• 2012
  • 17.08.
  • 2012.17.08.

Der Sack ist zu

Zwei Tage noch, sagt Pflanzenbauchef Dirk Grigutsch, dann ist die Getreide- und Rapsernte abgeschlossen. Deutlich früher als im vorigen Jahr, wo erst am 2. September der Hammer fiel. Das Wetter stimmte, die Schlagkraft der drei Mähdrescher erwies sich für die 1 300 ha als ausreichend. Die Ergebnisse stellen die Ernstrodaer  zufrieden. Laut Grigutsch liegen die Erträge knapp über dem Durschnitt der letzten Jahre: „Verglichen mit dem Vorjahr sind sie pauschal 20 Prozent höher.“

 

Für die Lage am Rand des Thüringer Waldes, wo die Bodenqualität auch schon mal die Marke von 20 Punkten streift, bedeutet das: durchschnittlich 63 dt/ha Wintergerste, 65 dt/ha Winterweizen, 34 dt/ha Winterraps und, Achtung!, 63 dt/ha Sommergerste.
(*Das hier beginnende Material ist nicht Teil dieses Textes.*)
Lemma running_after_drain p : running keypair bind cfg p -> drained (server p) = true ->
  after_drain (WithMaxConnections (MaxConnections cfg)) (0 <? IdleTimeout cfg) (server p).
Proof.
  induction 1 as [|p e p' Hrun IH E]; intros Hd; [done|].
  destruct (running_reach keypair bind cfg p Hrun) as [Hr [Hco _]].
  destruct (step_cases keypair bind cfg e p p' E) as [Es|(a & Ea & Hacc)]; [rewrite Es in *; eauto|].
  pose proof (exec_down _ _ _ Ea) as Hdown.
  destruct (decide (a = WaitReturns)) as [->|Hw].
  { exists (server p), []. destruct Hdown as (_ & Hsame & Hwg & Hnd & _). cbn [Lifecycle.run]. rewrite Ea. simpl.
    split_and!; try done. rewrite Hsame. intros Hx. apply (drained_called _ _ _ Hr) in Hx. congruence. }
  assert (Hd0 : drained (server p) = true) by (destruct a; naive_solver congruence).
  destruct (IH Hd0) as (s0 & acts & R0 & W0 & F0 & Hret & Hrun0).
  exists s0, (acts ++ [a]). split_and!; try done.
  - apply Forall_app. split; [done|]. constructor; [|constructor]. intros ->. destruct (Hacc eq_refl) as [Hm _].
    rewrite Hm in Hco. apply (proj1 (drained_called _ _ _ Hr)) in Hd0. naive_solver.
  - intros Hx. rewrite elem_of_app, list_elem_of_singleton.
    destruct (decide (a = ShutdownReturn)) as [->|Hnr]; [by right|]. left. apply Hret.
    destruct a; destruct_and?; repeat match goal with H : down _ = _ |- _ => rewrite H in * end; done.
  - apply (run_snoc (WaitReturns :: acts)). eauto.
Qed.

End Exit.

(** ** Starting *)

Lemma loadConfig_file flag open cfg : loadConfig flag open = inl cfg ->
  exists text, open (if bool_decide (flag = []) then defaultConfigPath else flag) = Contents text /\
    Load (Some text) = inl cfg.
Proof.
  unfold loadConfig. intros Hl.
  destruct (bool_decide (flag = [])); cbn [negb] in Hl;
    (destruct (open _) as [text| |] eqn:E; cbn [contents_of] in Hl; [|discriminate Hl..]);
    exists text; (split; [done|]); destruct (Load (Some text)); congruence.
Qed.

Lemma listen_tcp keypair bind cfg :
  listen keypair bind cfg = inl TCP -> (TLSEnabled cfg = true <-> TLSCert cfg <> [] \/ TLSKey cfg <> []) ->
  TLSCert cfg = [] /\ TLSKey cfg = [].
Proof.
  unfold listen. destruct (TLSEnabled cfg) eqn:E; cbn [negb].
  - destruct (keypair _ _), (bind _); discriminate.
  - intros _ [_ Htls]. destruct (TLSCert cfg), (TLSKey cfg); try done;
      (assert (false = true) by (apply Htls; first [by left | by right]); done).
Qed.

Section Stopping.
Context (keypair : bytes -> bytes -> bool) (bind : bytes -> bool) (cfg : Config).

Lemma served_at_most p :
  running keypair bind cfg p -> 0 < MaxConnections cfg -> active (server p) <= MaxConnections cfg.
Proof.
  intros Hp Hpos. destruct (running_reach keypair bind cfg p Hp) as [Hr _]. pose proof (reach_inv _ _ _ Hr) as HI.
  pose proof (reach_cap _ _ _ Hr) as Hc. unfold WithMaxConnections in Hc.
  destruct (Z.ltb_spec 0 (MaxConnections cfg)); [|lia].
  pose proof (inv_sem _ HI) as Hs. rewrite Hc in Hs. rewrite (inv_active _ HI).
  pose proof (inv_cap _ HI _ Hc Hpos). pose proof (cnt_mono is_active holds_slot (threads (server p)) ltac:(by intros [])).
  lia.
Qed.

(** ** Stopping *)









End Stopping.

(** ** Theorems *)

(** C13: How the process ends.  [run] returns [nil] only after a signal, once
    there was a moment at which no connection was being served, which [Shutdown]
    waited for before it returned; no connection was accepted since.  [run]
    returns an error only when [listen] fails, and then there never was a
    connection, or when [Accept] fails although there was no signal, and then
    [Shutdown] is not called. *)
Theorem process_exit keypair bind (cfg : Config) (p : process) :
  running keypair bind cfg p ->
  match main p with
  | Exited false =>
      cancelled p = true /\
      exists s0 acts, reach (WithMaxConnections (MaxConnections cfg)) (0 <? IdleTimeout cfg) s0 /\
        conns s0 = ∅ /\ active s0 = 0 /\
        (forall i c, threads s0 !! i = Some c -> in_group (ph c) = false) /\
        Forall no_accept acts /\ ShutdownReturn ∈ acts /\
        Lifecycle.run (WaitReturns :: acts) s0 = Some (server p)
  | Exited true =>
      (exists e, listen keypair bind cfg = inr e) /\ threads (server p) = [] \/
      (exists sc, listen keypair bind cfg = inl sc) /\ cancelled p = false /\ down (server p) = NotCalled
  | _ => True
  end.
Proof.
  intros Hp. destruct (running_reach keypair bind cfg p Hp) as [Hr [Hco _]].
  destruct (main p) as [| | | |[]]; try done; [naive_solver|]. destruct Hco as [Hcan Hd]. split; [done|].
  pose proof (proj2 (drained_called _ _ _ Hr) Hd) as Hdr.
  destruct (running_after_drain keypair bind cfg p Hp Hdr) as (s0 & acts & R0 & W0 & F0 & Hret & Hrun0). exists s0, acts.
  destruct (group_empty s0 (reach_inv _ _ _ R0) W0) as (? & ? & ?). split_and!; try done. by apply Hret.
Qed.

(** A process that serves one connection, is told to stop, and stops; the
    machine lets it bind its address and has no certificates. *)
Definition no_keys (cert key : bytes) : bool := false.
Definition can_bind (addr : bytes) : bool := true.

Definition demo_process_events : list event_of_process :=
  [ListenReturns; AcceptConn] ++ map ShutdownStep (replicate 6 (Step 0 More) ++ [Step 0 (Data 1); Step 0 More]) ++
  [Signal; CloseListener; AcceptFails; CallShutdown] ++
  map ShutdownStep (replicate 6 (Step 0 Stop) ++ [WaitReturns; ShutdownReturn]) ++ [ReturnFromRun].

Definition demo_run (es : list event_of_process) : process :=
  match run_process no_keys can_bind Default es (start Default) with Some p => p | None => start Default end.

Definition demo_process : process := demo_run demo_process_events.

Lemma demo_process_running : running no_keys can_bind Default demo_process.
Proof. eapply (run_process_running _ _ _ demo_process_events); [apply running_start|vm_compute; reflexivity]. Qed.

Lemma process_exit_witness :
  main demo_process = Exited false /\ cancelled demo_process = true /\
  exists s0 acts, reach (WithMaxConnections 1024) true s0 /\ conns s0 = ∅ /\ active s0 = 0 /\
    (forall i c, threads s0 !! i = Some c -> in_group (ph c) = false) /\
    Forall no_accept acts /\ ShutdownReturn ∈ acts /\
    Lifecycle.run (WaitReturns :: acts) s0 = Some (server demo_process).
Proof.
  split; [vm_compute; reflexivity|]. exact (process_exit no_keys can_bind Default demo_process demo_process_running).
Defined.




(** C29: A forced shutdown comes to its end.  If no goroutine is still on its way
    to [registerConn] when the deadline of [Shutdown] passes, then every
    schedule of the connections and of [Shutdown] from there is finite, at most
    [todo s + 2] steps long, commands left in the buffers included, and where
    none of them can go on [Shutdown] has returned the error of its context. *)
Theorem forced_shutdown_drains (cap0 : option Z) (idle0 : bool) (s0 s s' : life) (acts : list action) :
  reach cap0 idle0 s0 -> (forall i c, threads s0 !! i = Some c -> registering (ph c) = false) ->
  exec ShutdownExpire s0 = Some s ->
  Forall no_accept acts -> Lifecycle.run acts s = Some s' ->
  (length acts <= todo s + 2)%nat /\
  ((forall a, no_accept a -> exec a s' = None) -> down s' = Returned false).
Proof.
  intros Hr Hreg Hexp HF Hrun. pose proof (expire_winding s0 s (reach_inv _ _ _ Hr) Hexp Hreg) as Hw.
  assert (Hf : was_forced (down s) = true) by (by apply exec_down in Hexp as (_ & -> & _)).
  destruct (forced_run acts s s' Hw Hf HF Hrun) as (Hw' & Hf' & Hlen). split; [unfold ahead in Hlen; repeat case_match; lia|].
  intros Hstuck. assert (Hr' : reach cap0 idle0 s').
  { eapply run_reach; [|exact Hrun]. by eapply reach_step. }
  by eapply forced_stuck.
Qed.

(** A connection that is read, with one command left in its buffer, when the
    deadline passes. *)
Definition demo_expiring : life :=
  match Lifecycle.run ([Accept] ++ replicate 6 (Step 0 More) ++ [Step 0 (Data 1); ShutdownStart]) (new_life None false) with
  | Some s => s | None => new_life None false
  end.

Definition demo_drain : list action :=
  replicate 3 (Step 0 More) ++ replicate 6 (Step 0 Stop) ++ [WaitReturns; ShutdownReturn].

Lemma forced_shutdown_drains_witness :
  exists s s', exec ShutdownExpire demo_expiring = Some s /\ Lifecycle.run demo_drain s = Some s' /\
    (length demo_drain <= todo s + 2)%nat /\ down s' = Returned false.
Proof.
  do 2 eexists. split; [vm_compute; reflexivity|]. split; [vm_compute; reflexivity|].
  match goal with |- (_ <= todo ?s + 2)%nat /\ down ?s' = _ =>
    destruct (forced_shutdown_drains None false demo_expiring s s' demo_drain) as [H1 H2]
  end; [| |vm_compute; reflexivity| |vm_compute; reflexivity|split; [exact H1|apply H2]].
  - eapply (run_reach _ _ ([Accept] ++ replicate 6 (Step 0 More) ++ [Step 0 (Data 1); ShutdownStart]));
      [apply reach_init|vm_compute; reflexivity].
  - intros [|i] c Hc; vm_compute in Hc; [injection Hc as <-; reflexivity|discriminate Hc].
  - repeat constructor; discriminate.
  - intros [|[|i] inp| | | |] Ha; try reflexivity; [destruct (Ha eq_refl)].
Defined.

(** C27: What a process that starts can rely on.  Its configuration came from the
    file that was asked for, or from [minikv.conf] when none was; a plain
    listener is bound only if neither a certificate nor a key is configured; the
    server asks for exactly the configured token; it runs over a new store
    whose limits are the configured ones, unchanged by the store's defaults, so
    that every theorem about reachable stores applies; the sweeper's interval
    is not negative; and however the process goes on from there, the number of
    connections being served never exceeds the configured maximum. *)
Theorem startup_sound `{MapRange} flag open keypair bind now b :
  boot flag open keypair bind now = inl b ->
  exists text cfg,
    open (if bool_decide (flag = []) then defaultConfigPath else flag) = Contents text /\
    Load (Some text) = inl cfg /\
    (b_scheme b = TCP -> TLSCert cfg = [] /\ TLSKey cfg = []) /\
    authToken (b_server b) = AuthToken cfg /\
    store_reach (store_config cfg) [] [] (sv_store (b_server b)) /\
    normalizeConfig (store_config cfg) = store_config cfg /\
    0 <= b_sweep b /\
    forall es p, run_process keypair bind cfg es (b_process b) = Some p ->
      0 < MaxConnections cfg -> active (server p) <= MaxConnections cfg.
Proof.
  unfold boot. destruct (loadConfig flag open) as [cfg|] eqn:Hl; [|done].
  destruct (listen keypair bind cfg) as [sc|] eqn:Hs; [|done]. intros [= <-].
  destruct (loadConfig_file _ _ _ Hl) as (text & Hopen & Hload). exists text, cfg.
  destruct (load_valid _ _ Hload) as (_ & _ & _ & Hci & _ & _ & _ & Htls & Hn).
  assert (Hnew : store_reach (store_config cfg) [] [] (New (store_config cfg))) by (split; [constructor|done]).
  do 2 (split; [done|]). split; [cbn [b_scheme]; intros ->; by eapply listen_tcp|].
  do 4 (split; [done|]). intros es p Hp. apply (served_at_most keypair bind).
  eapply run_process_running; [by eapply entered_running|exact Hp].
Qed.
Letztere wird nach den ersten Proben die gewünschte Brauqualität erreichen. Das ist auch gut so, denn ein großer Teil ist für das Erfurter Malzwerk bestimmt. Auch beim Weizen stimmt die Qualität, insbesondere der Rohproteingehalt, gleichwohl je nach Schlag und Messverfahren Schwankungen auftreten, sagt Dirk Grigutsch.

 

Vorkontrakte hatte die TZG keine abgeschlossen. Die komplette Ernte ist eingelagert, der Verkauf hat aber jetzt schon begonnen. Und die Preise? „Die passen schon“, freut sich Grigutsch. Bis das komplette Stroh geborgen ist, wird noch eine Woche vergehen. Am Montag, so plant der Pflanzenbauchef, kann der erste Raps gedrillt werden.